Assignment: Each line below that includes the word "ProcSharedData" is to be reported.

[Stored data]
(* ===== verification/VmExample.v ===== *)
(** * Runs of virtual memory

    A small system in which the properties of virtual memory apply, and runs that show
    what happens at their limits. *)

From S2P Require Import Prelude KError Pod SysTypes Addr PageAlloc Pages Pte PteSpec PageTable PtSpec PtWalk VmView VmOps VmSystem VmClaims VmUser VmHeap VmCopy.

(** [n] pages of memory. *)
Definition raw (n : nat) : Pages :=
  {| pg_refs := []; pg_frames := {| heap_start := 0; heap_end := 0; free_list := None; total_pages := 0; free_pages := 0;
     memory := list_to_map ((λ i, (Z.of_nat i * 4096, zeroes 4096)) <$> seq 16 n) |} |}.
Definition after {A} (o : outcome Pages A) : Pages := match o with Ret _ s => s | Panic => raw 0 end.
Definition result_of {A} (o : outcome Pages A) : option A := match o with Ret a _ => Some a | Panic => None end.
Definition boot (n : nat) : Pages := after (manager_new 65536 (65536 + 4096 * Z.of_nat n) (raw n)).

Lemma run_after {A} (m : M Pages A) s a : result_of (m s) = Some a → m s = Ret a (after (m s)).
Proof. destruct (m s); naive_solver. Qed.
Definition shared_new : ProcSharedData := {| sh_pid := None; sh_name := []; sh_state := Unused; sh_killed := false;
  sh_alarm := None; sh_context := context_zeroed |}.
(** A name is cut at 16 bytes. *)
Definition proc_set_name (name : list byte) (s : ProcSharedData) : ProcSharedData := set_sh_name (take 16 name) s.
Definition proc_kill (s : ProcSharedData) : ProcSharedData := set_killed true s.
Definition set_alarm (now : Z) (dur : Duration) (handler : Z) (s : ProcSharedData) : ProcSharedData :=
  set_alarm_info (Some {| al_time := uptime_saturating_add now dur; al_dur := dur; al_handler := handler |}) s.
Definition clear_alarm (s : ProcSharedData) : ProcSharedData := set_alarm_info None s.

(** The registers of a program that a signal handler interrupted. *)
Record InterruptedContext := {
  ic_epc : Z;
  ic_user_registers : UserRegisters;
}.

Section proc.
Context {F : Type} `{!FileLayer F}.

Record ProcPrivateData := {
  pd_pid : Z;
  pd_kstack : Z;
  pd_pagetable : UserPageTable;
  pd_ofile : list (option File);
  pd_cwd : option Inode;
  pd_trace_mask : Z;
  pd_signal : option InterruptedContext;
}.
Definition set_pagetable (v : UserPageTable) (d : ProcPrivateData) := {| pd_pid := pd_pid d; pd_kstack := pd_kstack d;
  pd_pagetable := v; pd_ofile := pd_ofile d; pd_cwd := pd_cwd d; pd_trace_mask := pd_trace_mask d; pd_signal := pd_signal d |}.
Definition set_ofile (v : list (option File)) (d : ProcPrivateData) := {| pd_pid := pd_pid d; pd_kstack := pd_kstack d;
  pd_pagetable := pd_pagetable d; pd_ofile := v; pd_cwd := pd_cwd d; pd_trace_mask := pd_trace_mask d; pd_signal := pd_signal d |}.
Definition set_cwd (v : option Inode) (d : ProcPrivateData) := {| pd_pid := pd_pid d; pd_kstack := pd_kstack d;
  pd_pagetable := pd_pagetable d; pd_ofile := pd_ofile d; pd_cwd := v; pd_trace_mask := pd_trace_mask d; pd_signal := pd_signal d |}.
Definition set_trace_mask (v : Z) (d : ProcPrivateData) := {| pd_pid := pd_pid d; pd_kstack := pd_kstack d;
  pd_pagetable := pd_pagetable d; pd_ofile := pd_ofile d; pd_cwd := pd_cwd d; pd_trace_mask := v; pd_signal := pd_signal d |}.
Definition set_signal (v : option InterruptedContext) (d : ProcPrivateData) := {| pd_pid := pd_pid d; pd_kstack := pd_kstack d;
  pd_pagetable := pd_pagetable d; pd_ofile := pd_ofile d; pd_cwd := pd_cwd d; pd_trace_mask := pd_trace_mask d; pd_signal := v |}.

Response:
Definition shared_new : ProcSharedData := {| sh_pid := None; sh_name := []; sh_state := Unused; sh_killed := false;
Definition proc_set_name (name : list byte) (s : ProcSharedData) : ProcSharedData := set_sh_name (take 16 name) s.
Definition proc_kill (s : ProcSharedData) : ProcSharedData := set_killed true s.
Definition set_alarm (now : Z) (dur : Duration) (handler : Z) (s : ProcSharedData) : ProcSharedData :=
Definition clear_alarm (s : ProcSharedData) : ProcSharedData := set_alarm_info None s.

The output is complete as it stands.